The students this article talks about are the traditional, career-track types:
the future lawyers, consultants, and bankers of the world. The people for whom
the phrase "Choose any career you want, so long as it's one of those three"
elicits a resigned sigh and a nervous chuckle. Failure is not an option for
these kids. Their career paths, and future employers, do not understand,
forgive, or tolerate failure. If you're aspiring to those paths, your GPA is
your life's destiny. You're always minding your permanent record. Life is a
series of hoops to be jumped through and numbers to paint by, and that mindset
starts young. As young as junior high for some people, and as young as
elementary school for others. You get on the treadmill, and you run.

I was on that treadmill for most of my life, and I hopped off _in_ college, to
pursue a career in arts and entertainment. I might as well have announced that
I was leaving to join a commune in rural Alaska. That's about what my friends
and peers thought of my decision (and many still do).

There were (and still are) some wonderful ways to lose oneself at Yale, to
grow personally, and to take classes for the love of learning. A lot of
students are probably there for those reasons. Just as many are there to check
the necessary resume boxes and slide onto the right tracks. The pressure is
largely self-applied and peer-exacerbated. The school itself doesn't do
anything to encourage it, and to its credit, tries to encourage the opposite.
But it's too late by the time kids even show up for freshman orientation.
They've been minding their careers since they were old enough to read.

I don't really blame colleges for this problem, and I find a lot of that blame
misplaced. The blame lies somewhere deeper in our culture. Colleges are just
catering to the problem; they're not causing it.

------
guard-of-terra
I've read this story where a girl noticed her granny really likes watch
sports.

This puzzled her a bit until once she heard granny watch pole vault and
muttering "oh it's so nice". When she asked her granny - what's so nice, and
why does she enjoy sports?

Her granny replied: "I'm just so happy _I_ don't have to jump with the pole".
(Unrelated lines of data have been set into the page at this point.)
Definition repair_field_ids (self : Schema) : Schema := assign_field_ids self None.
Definition has_field_ids (self : Schema) : bool :=
  forallb (λ c, 0 <? co_field_id c) (sc_columns self).
Definition next_field_id (self : Schema) : Z :=
  as_i32 (Z.max (sc_max_field_id self) (max_column_id self) + 1).
(** [format!("_schemas/{:06}.json", id)]. *)
Definition filename (id : u64) : string :=
  "_schemas/" +:+ pad_zeros (6 - String.length (fmt_u64 id)) (fmt_u64 id) +:+ ".json".

(** ** Text the parser reads *)

Section read.
Context `{!Unicode, !UnicodeLaws}.

Fixpoint ascii_all (p : Z → bool) (s : string) : bool :=
  match s with
  | EmptyString => true
  | String a s => (byte_of a <? 128) && p (byte_of a) && ascii_all p s
  end.
(** Text that starts with an ASCII character outside [p], or is empty. *)
Definition stops (p : Z → bool) (s : string) : bool :=
  match s with
  | EmptyString => true
  | String a _ => (byte_of a <? 128) && negb (p (byte_of a))
  end.

Lemma byte_of_range a : 0 <= byte_of a < 256.
Proof. unfold byte_of. pose proof (N_ascii_bounded a). lia. Qed.
Lemma next_char_ascii a s : byte_of a < 128 → next_char (String a s) = Some (byte_of a, s).
Proof. intros Ha. cbn [next_char]. by rewrite (proj2 (Z.ltb_lt _ _) Ha). Qed.
Lemma substring_none s : substring 0 0 s = EmptyString.
Proof. by destruct s. Qed.
Lemma substring_first a s : substring 0 (String.length (String a s) - String.length s) (String a s)
  = String a EmptyString.
Proof.
  cbn [String.length]. replace (S _ - _)%nat with 1%nat by lia. cbn. by rewrite substring_none.
Qed.
(* ===== verification/AggCache.v ===== *)
(** * Per-fragment aggregate partials

    [agg_cache.rs]: count, sum and sum of squares of every numeric column of a
    fragment, per group of a declared key too; the retraction of deleted rows,
    the merge over fragments, the recomputation of a deleted extremum.  The
    [sketches] feature is off: [distinct] and [quantile] are [None] when an
    aggregate state is computed.  The Parquet reader is a parameter. *)

From S2P Require Import Prelude Bytes Text OrdMap Storage Json RowId Manifest Arrow.
From Stdlib Require Import Floats.SpecFloat.

#[local] Open Scope list_scope.
#[local] Open Scope Z_scope.

Inductive AggScalar :=
  | AInt (v : i128)
  | AFloat (v : f64)
  | ANull.

Record ColAgg := mkColAgg {
  ca_count_non_null : u64;
  ca_sum : AggScalar;
  ca_sumsq : AggScalar;
  ca_min_off : option u32;
  ca_max_off : option u32;
  ca_live_min_json : option Value;
  ca_live_max_json : option Value;
}.

Record GroupedPartials := mkGrouped {
  gp_key_col : string;
  gp_groups : bmap (bmap ColAgg);
}.

Record FragmentAggState := mkAggState {
  fa_fragment_id : u64;
  fa_content_hash : string;
  fa_cols : bmap ColAgg;
  fa_grouped : option GroupedPartials;
  fa_distinct : option (bmap bytes);
  fa_quantile : option (bmap bytes);
}.

Record DeletedContribution := mkDeleted { dc_cols : bmap ColAgg }.

Definition NullAgg : ColAgg := mkColAgg 0 ANull ANull None None None None.

(** ** One column *)

(** The locals of [compute_signed_int_col]. *)
Record IntAcc := mkIntAcc {
  ia_count : u64;
  ia_sum : i128;
  ia_sumsq : i128;
  ia_min_val : option i128;
  ia_max_val : option i128;
  ia_min_off : option u32;
  ia_max_off : option u32;
}.
(* ===== verification/AggRetract.v ===== *)
(** * Deleted rows and the partials of a fragment

    What the row selections of [agg_cache.rs] select, the contribution of the
    deleted rows, and its retraction from the partials of the whole fragment. *)

From S2P Require Import Prelude Bytes Text OrdMap Storage Json RowId Manifest Arrow AggCache.
From Stdlib Require Import Floats.SpecFloat.

#[local] Open Scope list_scope.
#[local] Open Scope Z_scope.

(** ** Row selections *)

(** The rows at the given offsets, and the others. *)
Definition rows_in {A} (offs : list Z) (i : Z) (l : list A) : list A :=
  snd <$> filter (λ ix, ix.1 ∈ offs) (indexed_from i l).
Definition rows_out {A} (offs : list Z) (i : Z) (l : list A) : list A :=
  snd <$> filter (λ ix, ix.1 ∉ offs) (indexed_from i l).
Definition deleted_rows {A} (offs : list Z) (l : list A) : list A := rows_in offs 0 l.
Definition live_rows {A} (offs : list Z) (l : list A) : list A := rows_out offs 0 l.

Lemma indexed_from_app {A} i (l k : list A) :
  indexed_from i (l ++ k) = indexed_from i l ++ indexed_from (i + len l) k.
Proof.
  revert i. induction l as [|x l IH]; intros i; cbn [indexed_from app].
  - unfold len. simpl. by rewrite Z.add_0_r.
  - rewrite IH. do 3 f_equal. unfold len. simpl. lia.
Qed.
Lemma indexed_from_range {A} i (l : list A) : Forall (λ ix, i <= ix.1 < i + len l) (indexed_from i l).
Proof.
  revert i. induction l as [|x l IH]; intros i; cbn [indexed_from]; constructor.
  - unfold len. simpl. lia.
  - eapply Forall_impl; [apply IH|]. intros ix. unfold len. simpl. lia.
Qed.
Lemma indexed_from_snd {A} i (l : list A) : (indexed_from i l).*2 = l.
Proof. revert i. induction l as [|x l IH]; intros i; simpl; [done|]. by rewrite IH. Qed.
Lemma indexed_from_fmap {A C} (f : A → C) i l :
  indexed_from i (f <$> l) = prod_map id f <$> indexed_from i l.
Proof. revert i. induction l as [|x l IH]; intros i; simpl; [done|]. by rewrite IH. Qed.

Lemma rows_in_app {A} offs i (l k : list A) :
  rows_in offs i (l ++ k) = rows_in offs i l ++ rows_in offs (i + len l) k.
Proof. unfold rows_in. by rewrite indexed_from_app, filter_app, fmap_app. Qed.
Lemma rows_out_app {A} offs i (l k : list A) :
  rows_out offs i (l ++ k) = rows_out offs i l ++ rows_out offs (i + len l) k.
Proof. unfold rows_out. by rewrite indexed_from_app, filter_app, fmap_app. Qed.
Lemma rows_in_none {A} offs i (l : list A) :
  Forall (λ o, o < i ∨ i + len l <= o) offs → rows_in offs i l = [].
Proof.
  intros Ho. unfold rows_in. pose proof (indexed_from_range i l) as Hr. rewrite Forall_forall in Ho. rewrite Forall_forall in Hr.
  cut (filter (λ ix, ix.1 ∈ offs) (indexed_from i l) = []); [by intros ->|].
  apply filter_nil_in. intros ix Hix Hin. specialize (Hr _ Hix). specialize (Ho _ Hin). lia.
Qed.
Lemma rows_out_all {A} offs i (l : list A) :
  Forall (λ o, o < i ∨ i + len l <= o) offs → rows_out offs i l = l.
Proof.
  intros Ho. unfold rows_out. pose proof (indexed_from_range i l) as Hr. rewrite Forall_forall in Ho. rewrite Forall_forall in Hr.
  rewrite filter_all; [apply indexed_from_snd|].
  intros ix Hix Hin. specialize (Hr _ Hix). specialize (Ho _ Hin). lia.
Qed.
Lemma rows_partition {A} offs i (l : list A) : rows_in offs i l ++ rows_out offs i l ≡ₚ l.
Proof.
  unfold rows_in, rows_out. rewrite <- fmap_app. rewrite <- (indexed_from_snd i l) at 3.
  apply fmap_Permutation. apply filter_app_complement.
Qed.
Lemma rows_in_fmap {A C} (f : A → C) offs i l : rows_in offs i (f <$> l) = f <$> rows_in offs i l.
Proof.
  unfold rows_in. rewrite indexed_from_fmap, filter_fmap, <- !list_fmap_compose. done.
Qed.

(** One offset of a sorted list splits the rows. *)
Lemma rows_split {A} o offs i (l : list A) :
  i <= o < i + len l → Forall (Z.lt o) offs →
  ∃ pre x post, l = pre ++ x :: post ∧ len pre = o - i
    ∧ drop (Z.to_nat (o - i)) l = x :: post
    ∧ rows_in (o :: offs) i l = x :: rows_in offs (o + 1) post
    ∧ rows_out (o :: offs) i l = pre ++ rows_out offs (o + 1) post.
Proof.
  intros Ho Hs. destruct (l !! Z.to_nat (o - i)) as [x|] eqn:Ex.
  2:{ apply lookup_ge_None in Ex. unfold len in Ho. lia. }
  apply take_drop_middle in Ex.
  set (pre := take (Z.to_nat (o - i)) l) in *. set (post := drop (S (Z.to_nat (o - i))) l) in *.
  assert (len pre = o - i) as Hpre by (unfold pre, len in *; rewrite length_take; lia).
  exists pre, x, post. split; [done|]. split; [done|].
  assert (Forall (λ o', o' < i ∨ i + len pre <= o') (o :: offs)) as Hout.
  { constructor; [lia|]. eapply Forall_impl; [exact Hs|]. simpl. lia. }
  assert (∀ ix, ix ∈ indexed_from (o + 1) post → ix.1 ∈ o :: offs ↔ ix.1 ∈ offs) as Hpost.
  { intros ix Hix. pose proof (indexed_from_range (o + 1) post) as Hr.
    rewrite Forall_forall in Hr. specialize (Hr _ Hix). rewrite elem_of_cons. intuition lia. }
  rewrite <- Ex, rows_in_app, rows_out_app, rows_in_none, rows_out_all by done.
  replace (i + len pre) with o by lia. split; [|split].
  - rewrite drop_app_length'; [done|]. unfold len in Hpre. lia.
  - unfold rows_in. cbn [indexed_from app]. rewrite filter_cons, decide_True by set_solver.
    cbn [fmap list_fmap snd]. do 2 f_equal. by apply filter_ext_in.
  - unfold rows_out. cbn [indexed_from]. rewrite filter_cons, decide_False by set_solver.
    do 2 f_equal. apply filter_ext_in. intros ix Hix. by rewrite Hpost.
Qed.
(* ===== verification/AggGroups.v ===== *)
(** * Partials per group

    The groups that [compute_agg_state_with_key] builds, their merge over
    fragments and the retraction of deleted rows from them ([agg_cache.rs]). *)

From S2P Require Import Prelude Bytes Text OrdMap Storage Json RowId Manifest Arrow AggCache AggRetract.

#[local] Open Scope list_scope.
#[local] Open Scope Z_scope.

(** The columns a loop over names builds. *)
Lemma foldl_columns_get {V} (f : string → option V) names (cols : bmap V) :
  let cols' := foldl (λ cols m, match f m with Some agg => bm_insert m agg cols | None => cols end)
                 cols names in
  (bm_sorted cols → bm_sorted cols') ∧
  ∀ n, bm_get n cols' = if decide (n ∈ names ∧ is_Some (f n)) then f n else bm_get n cols.
Proof.
  revert cols. induction names as [|m names IH]; intros cols; cbn [foldl].
  { split; [done|]. intros n. by rewrite decide_False by set_solver. }
  destruct (IH (match f m with Some agg => bm_insert m agg cols | None => cols end)) as [Hs Hg].
  split; [intros; apply Hs; case_match; [by apply bm_insert_sorted|done]|].
  intros n. rewrite Hg. destruct (decide (n ∈ names ∧ is_Some (f n))) as [[? ?]|Hn].
  { by rewrite decide_True by set_solver. }
  destruct (decide (n = m)) as [->|Hne].
  - destruct (f m) as [agg|] eqn:E.
    + rewrite decide_True by (split; [set_solver|done]). apply bm_get_insert_eq.
    + by rewrite decide_False by (intros [_ []]; done).
  - rewrite (decide_False (P := n ∈ m :: names ∧ _)) by set_solver.
    destruct (f m); [by apply bm_get_insert_ne|done].
Qed.

(** A map built by inserting the image of every entry. *)
Lemma foldl_image_get {V W} (f : V → W) (m : bmap V) :
  bm_sorted m →
  let m' := foldl (λ acc kv, bm_insert kv.1 (f kv.2) acc) [] m in
  bm_sorted m' ∧ m'.*1 = m.*1 ∧ ∀ k, bm_get k m' = f <$> bm_get k m.
Proof.
  intros Hm. change (foldl _ [] m) with
    (foldl (λ acc kv, (λ acc (kv : string * W), bm_insert kv.1 kv.2 acc) acc (prod_map id f kv)) [] m).
  assert (∀ (l : bmap V) acc, foldl (λ acc kv, (λ acc (kv : string * W), bm_insert kv.1 kv.2 acc) acc
            (prod_map id f kv)) acc l
          = foldl (λ acc (kv : string * W), bm_insert kv.1 kv.2 acc) acc (prod_map id f <$> l)) as ->.
  { intros l. induction l as [|kv l IH]; intros acc; [done|]. apply IH. }
  assert (bm_sorted (prod_map id f <$> m)) as Hs by by apply bm_fmap_sorted.
  change (foldl _ [] (prod_map id f <$> m)) with (bm_collect (prod_map id f <$> m)).
  rewrite bm_collect_id by done. split; [done|]. split; [|intros k; apply bm_get_fmap].
  rewrite <- list_fmap_compose. by apply list_fmap_ext.
Qed.
(* ===== verification/Prune.v ===== *)
(** * Scan plans and their pruning

    [reader.rs]: predicates on columns, the row groups of a plan, the pruning of
    row groups by partition values, by statistics and by row ids, and the
    classification of a fragment against a filter ([predicate_eval]).
    [predicate.rs]: the translation of DataFusion's filter expressions, of which
    the variants the code names are listed. *)

From S2P Require Import Prelude Bytes StableSort RowId Text OrdMap Json RowGroupMeta Arrow Schema AggCache.
From Stdlib Require Import Floats.SpecFloat.

#[local] Open Scope list_scope.
#[local] Open Scope Z_scope.

(** ** Literals and predicates *)

Inductive Literal :=
  | LInt64 (v : i64)
  | LFloat64 (v : f64)
  | LString (v : string)
  | LBool (v : bool).

(** [Value::from(f64)] is null for a number that is not finite. *)
Definition value_of_f64 (v : f64) : Value :=
  if is_finite v then VNumber (Float (f64_bits v)) else VNull.
Definition Literal_to_value (l : Literal) : Value :=
  match l with
  | LInt64 v => VNumber (int_number v)
  | LFloat64 v => value_of_f64 v
  | LString v => VString v
  | LBool v => VBool v
  end.

(** [Value::from] of a primitive. *)
Definition cell_value (c : Cell) : Value :=
  match c with
  | CBool b => VBool b
  | CInt v => VNumber (int_number v)
  | CFloat f => value_of_f64 f
  | CStr s => VString s
  | COther => VNull
  end.

Inductive Predicate :=
  | PEq (column : string) (value : Literal)
  | PLt (column : string) (value : Literal)
  | PLte (column : string) (value : Literal)
  | PGt (column : string) (value : Literal)
  | PGte (column : string) (value : Literal)
  | PInList (column : string) (values : list Literal)
  | PIsNull (column : string)
  | PIsNotNull (column : string).

(** ** Comparing JSON values *)

(** [Number::as_i64], [as_u64], [as_f64]. *)
Definition num_as_i64 (n : Number) : option i64 :=
  match n with
  | PosInt n => if n <=? 2 ^ 63 - 1 then Some n else None
  | NegInt n => Some n
  | Float _ => None
  end.
Definition num_as_u64 (n : Number) : option u64 :=
  match n with PosInt n => Some n | _ => None end.
Definition num_as_f64 (n : Number) : option f64 :=
  match n with
  | PosInt n | NegInt n => Some (f64_of_int n)
  | Float b => Some (f64_from_bits b)
  end.
(** [partial_cmp] of strings, by bytes, and of booleans. *)
Definition str_cmp (a b : string) : comparison :=
  if str_ltb a b then Lt else if str_ltb b a then Gt else Eq.
Definition bool_cmp (a b : bool) : comparison := Z.compare (Z.b2z a) (Z.b2z b).

Definition json_type_name (v : Value) : string :=
  match v with
  | VNull => "null"
  | VBool _ => "bool"
  | VNumber _ => "number"
  | VString _ => "string"
  | VArray _ => "array"
  | VObject _ => "object"
  end.

Definition compare_values (a b : Value) : res (option comparison) :=
  match a, b with
  | VNumber na, VNumber nb =>
      match num_as_i64 na, num_as_i64 nb with
      | Some ia, Some ib => Ok (Some (Z.compare ia ib))
      | _, _ => Ok (fa ← num_as_f64 na; fb ← num_as_f64 nb; SFcompare fa fb)
      end
  | VString sa, VString sb => Ok (Some (str_cmp sa sb))
  | VBool ba, VBool bb => Ok (Some (bool_cmp ba bb))
  | _, _ => Err (TypeNotSupported ("cannot compare " +:+ json_type_name a +:+ " literal with "
                                   +:+ json_type_name b +:+ " statistics"))
  end.

(** [compare_values(a, b)?.map(p).unwrap_or(false)]. *)
Definition value_test (p : comparison → bool) (a b : Value) : res bool :=
  let? o := compare_values a b in Ok (match o with Some c => p c | None => false end).
Definition value_lt := value_test (λ c, match c with Lt => true | _ => false end).
Definition value_le := value_test (λ c, match c with Gt => false | _ => true end).
Definition value_gt := value_test (λ c, match c with Gt => true | _ => false end).
Definition value_ge := value_test (λ c, match c with Lt => false | _ => true end).

(** [serde_json]'s equality where one side is not a container. *)
Definition number_eq (a b : Number) : bool :=
  match a, b with
  | PosInt a, PosInt b | NegInt a, NegInt b => a =? b
  | Float a, Float b => SFeqb (f64_from_bits a) (f64_from_bits b)
  | _, _ => false
  end.
Definition scalar_eq (a b : Value) : bool :=
  match a, b with
  | VNull, VNull => true
  | VBool a, VBool b => Bool.eqb a b
  | VNumber a, VNumber b => number_eq a b
  | VString a, VString b => bool_decide (a = b)
  | _, _ => false
  end.

(** ** Plans *)

Record PlannedRowGroup := mkPlanned {
  pr_data_path : string;
  pr_meta_path : string;
  pr_meta : RowGroupMeta;
  pr_partition_values : option (gmap string Value);
  pr_snapshot : u64;
  pr_fallback : bool;
  pr_deletes : option string;
  pr_deleted_count : u64;
  pr_fragment_id : u64;
  pr_agg_state : option FragmentAggState;
}.
Record ScanPlan := mkPlan {
  sp_table : string;
  sp_schema : Schema;
  sp_row_groups : list PlannedRowGroup;
}.

Definition partition_value (rg : PlannedRowGroup) (column : string) : option Value :=
  values ← pr_partition_values rg; values !! column.
(** The statistics of a column, when both bounds are present. *)
Definition stats_bounds (stats : ColumnStats) : option (Value * Value) :=
  mn ← cs_min stats; mx ← cs_max stats; Some (mn, mx).

Definition stats_outside_range (rg : PlannedRowGroup) (column : string) (value : Literal)
    (check : Value → Value → Value → res bool) : res bool :=
  match rm_columns (pr_meta rg) !! column ≫= stats_bounds with
  | Some (mn, mx) => check mn mx (Literal_to_value value)
  | None => Ok false
  end.

(** Whether some list value lies between the bounds. *)
Fixpoint any_in_range (values : list Literal) (mn mx : Value) : res bool :=
  match values with
  | [] => Ok false
  | value :: values =>
      let v := Literal_to_value value in
      let? below := value_lt v mn in
      if below then any_in_range values mn mx else
      let? above := value_gt v mx in
      if above then any_in_range values mn mx else Ok true
  end.

Definition row_group_satisfies (pred : Predicate) (rg : PlannedRowGroup) (partition_by : list string)
    : res bool :=
  match pred with
  | PEq column value =>
      if decide (column ∈ partition_by) then
        match partition_value rg column with
        | Some v => Ok (scalar_eq v (Literal_to_value value))
        | None => Ok true
        end
      else
        match rm_columns (pr_meta rg) !! column ≫= stats_bounds with
        | Some (mn, mx) =>
            let v := Literal_to_value value in
            let? below := value_lt v mn in
            if below then Ok false else
            let? above := value_gt v mx in Ok (negb above)
        | None => Ok true
        end
  | PLt column value =>
      let? out := stats_outside_range rg column value (λ mn _ v, value_ge mn v) in Ok (negb out)
  | PLte column value =>
      let? out := stats_outside_range rg column value (λ mn _ v, value_gt mn v) in Ok (negb out)
  | PGt column value =>
      let? out := stats_outside_range rg column value (λ _ mx v, value_le mx v) in Ok (negb out)
  | PGte column value =>
      let? out := stats_outside_range rg column value (λ _ mx v, value_lt mx v) in Ok (negb out)
  | PIsNull column =>
      match rm_columns (pr_meta rg) !! column with
      | Some stats => Ok (negb (cs_nulls stats =? 0))
      | None => Ok true
      end
  | PIsNotNull column =>
      match rm_columns (pr_meta rg) !! column with
      | Some stats => Ok (negb (cs_nulls stats =? rm_rows (pr_meta rg)))
      | None => Ok true
      end
  | PInList column values =>
      if decide (column ∈ partition_by) then
        match partition_value rg column with
        | Some v => Ok (existsb (λ value, scalar_eq v (Literal_to_value value)) values)
        | None => Ok true
        end
      else
        match rm_columns (pr_meta rg) !! column ≫= stats_bounds with
        | Some (mn, mx) => any_in_range values mn mx
        | None => Ok true
        end
  end.

(** The inner loop of [prune]: up to the first predicate that rules the group out. *)
Fixpoint satisfies_all (predicates : list Predicate) (rg : PlannedRowGroup)
    (partition_by : list string) : res bool :=
  match predicates with
  | [] => Ok true
  | pred :: predicates =>
      let? keep := row_group_satisfies pred rg partition_by in
      if keep then satisfies_all predicates rg partition_by else Ok false
  end.
Definition prune (self : ScanPlan) (predicates : list Predicate) : res ScanPlan :=
  let partition_by := default [] (sc_partition_by (sp_schema self)) in
  let? row_groups := res_fold (λ row_groups rg,
    let? keep := satisfies_all predicates rg partition_by in
    Ok (if keep then row_groups ++ [rg] else row_groups)) [] (sp_row_groups self) in
  Ok (mkPlan (sp_table self) (sp_schema self) row_groups).

(** The file name without [.parquet]. *)
Definition rg_id (rg : PlannedRowGroup) : string :=
  default EmptyString (strip_suffix ".parquet" (pr_data_path rg) ≫= file_name).
Definition retain_row_groups (self : ScanPlan) (keep : gset string) : ScanPlan :=
  mkPlan (sp_table self) (sp_schema self) (filter (λ rg, rg_id rg ∈ keep) (sp_row_groups self)).

(** [sorted.binary_search(id).is_ok()]. *)
Definition binary_search_ok (sorted : list u64) (id : u64) : bool :=
  bool_decide (sorted !! partition_point (λ x, x <? id) sorted = Some id).
Definition overlaps (sorted : list u64) (start end_exclusive : u64) : bool :=
  match sorted !! partition_point (λ x, x <? start) sorted with
  | Some x => x <? end_exclusive
  | None => false
  end.
Definition segment_matches (sorted : list u64) (seg : RowIdSegment) : bool :=
  match seg with
  | Range start count => overlaps sorted start (wrap64 (start + count))
  | Sorted ids => existsb (binary_search_ok sorted) ids
  end.
Definition retain_row_groups_by_row_ids (self : ScanPlan) (row_ids : gset u64) : ScanPlan :=
  let sorted := sort_by_key id (elements row_ids) in
  mkPlan (sp_table self) (sp_schema self)
    (List.filter (λ rg, is_empty (rm_row_ids (pr_meta rg))
                        || existsb (segment_matches sorted) (rm_row_ids (pr_meta rg)))
       (sp_row_groups self)).

(** ** [predicate_eval] *)

Definition eval_cmp (a b : Value) : option comparison :=
  match compare_values a b with Ok o => o | _ => None end.
Definition is_lt (o : option comparison) : bool := match o with Some Lt => true | _ => false end.
Definition is_gt (o : option comparison) : bool := match o with Some Gt => true | _ => false end.
Definition is_eq (o : option comparison) : bool := match o with Some Eq => true | _ => false end.

Definition predicate_covers (pred : Predicate) (stats : ColumnStats) : bool :=
  match stats_bounds stats with
  | None => false
  | Some (mn, mx) =>
      match pred with
      | PEq _ value =>
          let v := Literal_to_value value in is_eq (eval_cmp mn v) && is_eq (eval_cmp mx v)
      | PLt _ value => is_lt (eval_cmp mx (Literal_to_value value))
      | PLte _ value =>
          let o := eval_cmp mx (Literal_to_value value) in is_lt o || is_eq o
      | PGt _ value => is_gt (eval_cmp mn (Literal_to_value value))
      | PGte _ value =>
          let o := eval_cmp mn (Literal_to_value value) in is_gt o || is_eq o
      | _ => false
      end
  end.
Definition predicate_disjoint (pred : Predicate) (stats : ColumnStats) : bool :=
  match stats_bounds stats with
  | None => false
  | Some (mn, mx) =>
      match pred with
      | PEq _ value =>
          let v := Literal_to_value value in is_lt (eval_cmp v mn) || is_gt (eval_cmp v mx)
      | PLt _ value =>
          let o := eval_cmp mn (Literal_to_value value) in is_gt o || is_eq o
      | PLte _ value => is_gt (eval_cmp mn (Literal_to_value value))
      | PGt _ value =>
          let o := eval_cmp mx (Literal_to_value value) in is_lt o || is_eq o
      | PGte _ value => is_lt (eval_cmp mx (Literal_to_value value))
      | _ => false
      end
  end.
Definition fragment_fully_covered (predicates : list Predicate) (stats : ColumnStats) : bool :=
  negb (is_empty predicates) && forallb (λ p, predicate_covers p stats) predicates.
Definition fragment_disjoint (predicates : list Predicate) (stats : ColumnStats) : bool :=
  existsb (λ p, predicate_disjoint p stats) predicates.

(** ** Filter expressions *)

(** [ScalarValue] and [Expr] of DataFusion: the variants the code names. *)
Inductive ScalarValue :=
  | SvInt8 (v : option Z) | SvInt16 (v : option Z) | SvInt32 (v : option Z) | SvInt64 (v : option Z)
  | SvUInt8 (v : option Z) | SvUInt16 (v : option Z) | SvUInt32 (v : option Z)
  | SvUInt64 (v : option Z)
  | SvFloat32 (v : option spec_float) | SvFloat64 (v : option f64)
  | SvUtf8 (v : option string) | SvLargeUtf8 (v : option string)
  | SvBoolean (v : option bool)
  | SvOther.
Inductive Operator := OpEq | OpLt | OpLtEq | OpGt | OpGtEq | OpOther.
Inductive Expr :=
  | EBinaryExpr (l : Expr) (op : Operator) (r : Expr)
  | EIsNull (e : Expr)
  | EIsNotNull (e : Expr)
  | EInList (e : Expr) (list_ : list Expr) (negated : bool)
  | EColumn (name : string)
  | ELiteral (v : ScalarValue)
  | EOther.

(** [v as i64] of a [u64]. *)
Definition u64_as_i64 (v : u64) : i64 := (v + 2 ^ 63) mod 2 ^ 64 - 2 ^ 63.
Definition scalar_to_literal (value : ScalarValue) : option Literal :=
  match value with
  | SvInt8 (Some v) | SvInt16 (Some v) | SvInt32 (Some v) | SvInt64 (Some v)
  | SvUInt8 (Some v) | SvUInt16 (Some v) | SvUInt32 (Some v) => Some (LInt64 v)
  | SvUInt64 (Some v) => Some (LInt64 (u64_as_i64 v))
  | SvFloat32 (Some v) => Some (LFloat64 (f64_of_f32 v))
  | SvFloat64 (Some v) => Some (LFloat64 v)
  | SvUtf8 (Some v) | SvLargeUtf8 (Some v) => Some (LString v)
  | SvBoolean (Some v) => Some (LBool v)
  | _ => None
  end.
Definition expr_as_literal (e : Expr) : option Literal :=
  match e with ELiteral v => scalar_to_literal v | _ => None end.
(** The schema is the list of its field names. *)
Definition expr_as_column (e : Expr) (schema : list string) : option string :=
  match e with
  | EColumn name => if decide (name ∈ schema) then Some name else None
  | _ => None
  end.
Definition extract_column_literal (maybe_col maybe_lit : Expr) (schema : list string)
    : option (string * Literal) :=
  col ← expr_as_column maybe_col schema;
  lit ← expr_as_literal maybe_lit;
  Some (col, lit).
Definition build_comparison (column : string) (op : Operator) (value : Literal) (swapped : bool)
    : option (string * Predicate) :=
  match op, swapped with
  | OpEq, _ => Some (column, PEq column value)
  | OpLt, false | OpGt, true => Some (column, PLt column value)
  | OpLtEq, false | OpGtEq, true => Some (column, PLte column value)
  | OpGt, false | OpLt, true => Some (column, PGt column value)
  | OpGtEq, false | OpLtEq, true => Some (column, PGte column value)
  | _, _ => None
  end.
Definition expr_to_predicate (e : Expr) (schema : list string) : option (string * Predicate) :=
  match e with
  | EBinaryExpr l op r =>
      match extract_column_literal l r schema with
      | Some (col, literal) => build_comparison col op literal false
      | None =>
          match extract_column_literal r l schema with
          | Some (col, literal) => build_comparison col op literal true
          | None => None
          end
      end
  | EIsNull e => col ← expr_as_column e schema; Some (col, PIsNull col)
  | EIsNotNull e => col ← expr_as_column e schema; Some (col, PIsNotNull col)
  | EInList e list_ false =>
      col ← expr_as_column e schema;
      values ← mapM expr_as_literal list_;
      if is_empty values then None else Some (col, PInList col values)
  | _ => None
  end.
Stories about modern education always spring this emotion in me. I'm so happy
I don't have to "study" anymore never!

------
rgbrgb
> The collision of old and new ideals is clearest when it comes to the gnarly
> socioeconomics of collegiate education. The professors at the old university
> were, with few exceptions, white, male, trained through direct lineage, and
> self-selected for an interest in the Western canon. The students at the
> élite schools were mostly patrician, also white and male, and, owing to
> these and other factors, not terribly anxious about their post-graduation
> circumstances. Deresiewicz is right that today’s college students are more
> risk-averse. That’s partly because there’s much more risk to be averse to. A
> Yalie of the Nick Carraway generation could afford to “stand outside the
> world for a few years,” as Deresiewicz puts it. It cost nothing: a Wall
> Street job awaited.

Today's idealism is often grounded in the realities of a generation past.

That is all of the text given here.